What to work on:
Print nothing but the lines below starting at the line that holds "Proof. by apply find_scope_self. Qed." and ending at the line that holds "Lemma save_granted client", including both, each exactly as written.

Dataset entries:
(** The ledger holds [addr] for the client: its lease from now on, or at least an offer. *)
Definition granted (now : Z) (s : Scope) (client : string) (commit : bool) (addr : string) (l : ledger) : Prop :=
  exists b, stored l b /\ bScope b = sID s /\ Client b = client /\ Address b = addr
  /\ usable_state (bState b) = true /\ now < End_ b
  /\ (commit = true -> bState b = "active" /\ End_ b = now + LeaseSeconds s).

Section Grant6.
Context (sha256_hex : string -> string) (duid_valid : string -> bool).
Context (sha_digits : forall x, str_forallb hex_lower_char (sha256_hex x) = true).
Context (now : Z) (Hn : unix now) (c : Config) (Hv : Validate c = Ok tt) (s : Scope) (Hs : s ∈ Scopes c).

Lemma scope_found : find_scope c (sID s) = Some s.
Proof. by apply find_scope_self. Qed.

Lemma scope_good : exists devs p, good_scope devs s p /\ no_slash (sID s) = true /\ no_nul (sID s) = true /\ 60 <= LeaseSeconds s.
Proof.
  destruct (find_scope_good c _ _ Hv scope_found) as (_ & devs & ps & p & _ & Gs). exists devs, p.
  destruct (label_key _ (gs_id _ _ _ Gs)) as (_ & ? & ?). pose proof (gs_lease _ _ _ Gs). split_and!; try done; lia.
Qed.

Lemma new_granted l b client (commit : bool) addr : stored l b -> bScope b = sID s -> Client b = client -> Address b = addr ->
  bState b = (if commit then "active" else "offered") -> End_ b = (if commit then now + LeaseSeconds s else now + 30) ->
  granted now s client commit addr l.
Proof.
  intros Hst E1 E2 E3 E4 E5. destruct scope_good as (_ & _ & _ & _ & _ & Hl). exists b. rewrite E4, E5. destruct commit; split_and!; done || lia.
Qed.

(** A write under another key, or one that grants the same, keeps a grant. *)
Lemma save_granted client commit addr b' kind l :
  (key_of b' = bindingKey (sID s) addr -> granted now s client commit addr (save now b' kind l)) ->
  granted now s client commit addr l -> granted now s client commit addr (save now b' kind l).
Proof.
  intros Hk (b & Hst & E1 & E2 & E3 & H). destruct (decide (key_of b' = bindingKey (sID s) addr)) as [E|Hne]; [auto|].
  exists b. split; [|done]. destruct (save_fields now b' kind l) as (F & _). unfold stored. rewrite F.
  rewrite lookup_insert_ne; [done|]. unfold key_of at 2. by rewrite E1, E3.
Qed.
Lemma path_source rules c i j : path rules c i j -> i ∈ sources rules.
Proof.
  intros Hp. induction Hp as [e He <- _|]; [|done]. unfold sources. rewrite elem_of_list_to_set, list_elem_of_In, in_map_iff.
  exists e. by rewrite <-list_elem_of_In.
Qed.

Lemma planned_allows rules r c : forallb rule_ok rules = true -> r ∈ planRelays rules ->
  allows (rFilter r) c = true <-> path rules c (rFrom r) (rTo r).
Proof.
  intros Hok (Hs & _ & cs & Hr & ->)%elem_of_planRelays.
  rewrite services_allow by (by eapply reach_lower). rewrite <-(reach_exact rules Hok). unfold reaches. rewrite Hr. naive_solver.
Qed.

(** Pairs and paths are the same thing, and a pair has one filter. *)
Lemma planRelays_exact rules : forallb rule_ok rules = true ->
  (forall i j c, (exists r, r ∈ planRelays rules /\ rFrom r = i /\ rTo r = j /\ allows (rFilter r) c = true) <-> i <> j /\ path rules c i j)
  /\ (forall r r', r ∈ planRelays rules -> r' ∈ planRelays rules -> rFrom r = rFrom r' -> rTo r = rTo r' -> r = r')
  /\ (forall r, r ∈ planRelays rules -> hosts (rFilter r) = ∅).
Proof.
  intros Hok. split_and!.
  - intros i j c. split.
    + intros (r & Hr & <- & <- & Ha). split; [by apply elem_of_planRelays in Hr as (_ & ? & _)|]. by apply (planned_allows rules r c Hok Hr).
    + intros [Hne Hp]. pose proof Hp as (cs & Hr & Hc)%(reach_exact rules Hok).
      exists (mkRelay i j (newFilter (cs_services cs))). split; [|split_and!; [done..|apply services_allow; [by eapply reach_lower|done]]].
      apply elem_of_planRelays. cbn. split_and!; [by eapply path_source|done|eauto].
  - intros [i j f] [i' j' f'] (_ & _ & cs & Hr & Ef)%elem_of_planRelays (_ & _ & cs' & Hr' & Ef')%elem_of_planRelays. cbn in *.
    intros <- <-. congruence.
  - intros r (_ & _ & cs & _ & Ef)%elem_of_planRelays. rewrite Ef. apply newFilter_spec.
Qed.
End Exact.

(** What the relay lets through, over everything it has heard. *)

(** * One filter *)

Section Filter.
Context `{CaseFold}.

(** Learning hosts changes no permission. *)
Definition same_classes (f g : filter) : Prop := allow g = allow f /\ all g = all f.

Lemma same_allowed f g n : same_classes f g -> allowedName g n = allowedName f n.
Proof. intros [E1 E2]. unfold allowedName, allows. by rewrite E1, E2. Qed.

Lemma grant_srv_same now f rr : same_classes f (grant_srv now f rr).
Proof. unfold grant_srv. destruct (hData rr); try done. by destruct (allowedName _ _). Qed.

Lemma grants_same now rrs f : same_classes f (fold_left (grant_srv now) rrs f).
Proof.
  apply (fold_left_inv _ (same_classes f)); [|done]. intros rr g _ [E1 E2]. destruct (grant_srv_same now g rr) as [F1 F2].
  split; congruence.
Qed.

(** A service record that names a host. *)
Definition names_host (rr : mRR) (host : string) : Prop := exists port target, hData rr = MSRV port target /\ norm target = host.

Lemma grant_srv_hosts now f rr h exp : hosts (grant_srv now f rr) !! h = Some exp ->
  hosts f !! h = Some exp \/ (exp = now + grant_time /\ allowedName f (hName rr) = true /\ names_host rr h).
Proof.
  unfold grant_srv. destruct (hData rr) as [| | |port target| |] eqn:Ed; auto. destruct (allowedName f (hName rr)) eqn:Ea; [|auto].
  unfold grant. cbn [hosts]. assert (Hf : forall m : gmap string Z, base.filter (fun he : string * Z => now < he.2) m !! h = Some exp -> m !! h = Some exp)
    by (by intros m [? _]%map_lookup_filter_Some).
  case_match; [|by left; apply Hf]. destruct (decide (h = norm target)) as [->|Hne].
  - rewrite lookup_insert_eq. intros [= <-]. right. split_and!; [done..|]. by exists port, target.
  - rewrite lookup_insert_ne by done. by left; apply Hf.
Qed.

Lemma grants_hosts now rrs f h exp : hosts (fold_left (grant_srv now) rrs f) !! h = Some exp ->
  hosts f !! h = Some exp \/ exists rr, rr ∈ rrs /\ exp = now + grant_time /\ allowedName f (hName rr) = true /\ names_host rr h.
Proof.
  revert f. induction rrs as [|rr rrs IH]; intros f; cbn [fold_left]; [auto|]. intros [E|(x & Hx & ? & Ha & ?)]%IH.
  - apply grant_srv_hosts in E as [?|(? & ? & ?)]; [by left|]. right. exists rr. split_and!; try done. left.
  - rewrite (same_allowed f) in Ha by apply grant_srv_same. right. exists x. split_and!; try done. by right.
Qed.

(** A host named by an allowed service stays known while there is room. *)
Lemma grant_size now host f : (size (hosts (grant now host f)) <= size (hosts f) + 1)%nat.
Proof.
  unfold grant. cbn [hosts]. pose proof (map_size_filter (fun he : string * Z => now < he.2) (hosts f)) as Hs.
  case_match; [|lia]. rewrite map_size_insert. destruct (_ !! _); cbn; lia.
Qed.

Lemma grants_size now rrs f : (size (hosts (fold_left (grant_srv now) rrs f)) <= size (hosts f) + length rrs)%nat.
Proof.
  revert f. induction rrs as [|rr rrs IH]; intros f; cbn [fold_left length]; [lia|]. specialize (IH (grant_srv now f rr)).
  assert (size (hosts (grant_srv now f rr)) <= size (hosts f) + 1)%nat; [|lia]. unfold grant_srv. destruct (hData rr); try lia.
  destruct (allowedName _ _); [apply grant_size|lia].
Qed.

Output of the exercise:
Proof. by apply find_scope_self. Qed.

Lemma scope_good : exists devs p, good_scope devs s p /\ no_slash (sID s) = true /\ no_nul (sID s) = true /\ 60 <= LeaseSeconds s.
Proof.
  destruct (find_scope_good c _ _ Hv scope_found) as (_ & devs & ps & p & _ & Gs). exists devs, p.
  destruct (label_key _ (gs_id _ _ _ Gs)) as (_ & ? & ?). pose proof (gs_lease _ _ _ Gs). split_and!; try done; lia.
Qed.

Lemma new_granted l b client (commit : bool) addr : stored l b -> bScope b = sID s -> Client b = client -> Address b = addr ->
  bState b = (if commit then "active" else "offered") -> End_ b = (if commit then now + LeaseSeconds s else now + 30) ->
  granted now s client commit addr l.
Proof.
  intros Hst E1 E2 E3 E4 E5. destruct scope_good as (_ & _ & _ & _ & _ & Hl). exists b. rewrite E4, E5. destruct commit; split_and!; done || lia.
Qed.

(** A write under another key, or one that grants the same, keeps a grant. *)
Lemma save_granted client commit addr b' kind l :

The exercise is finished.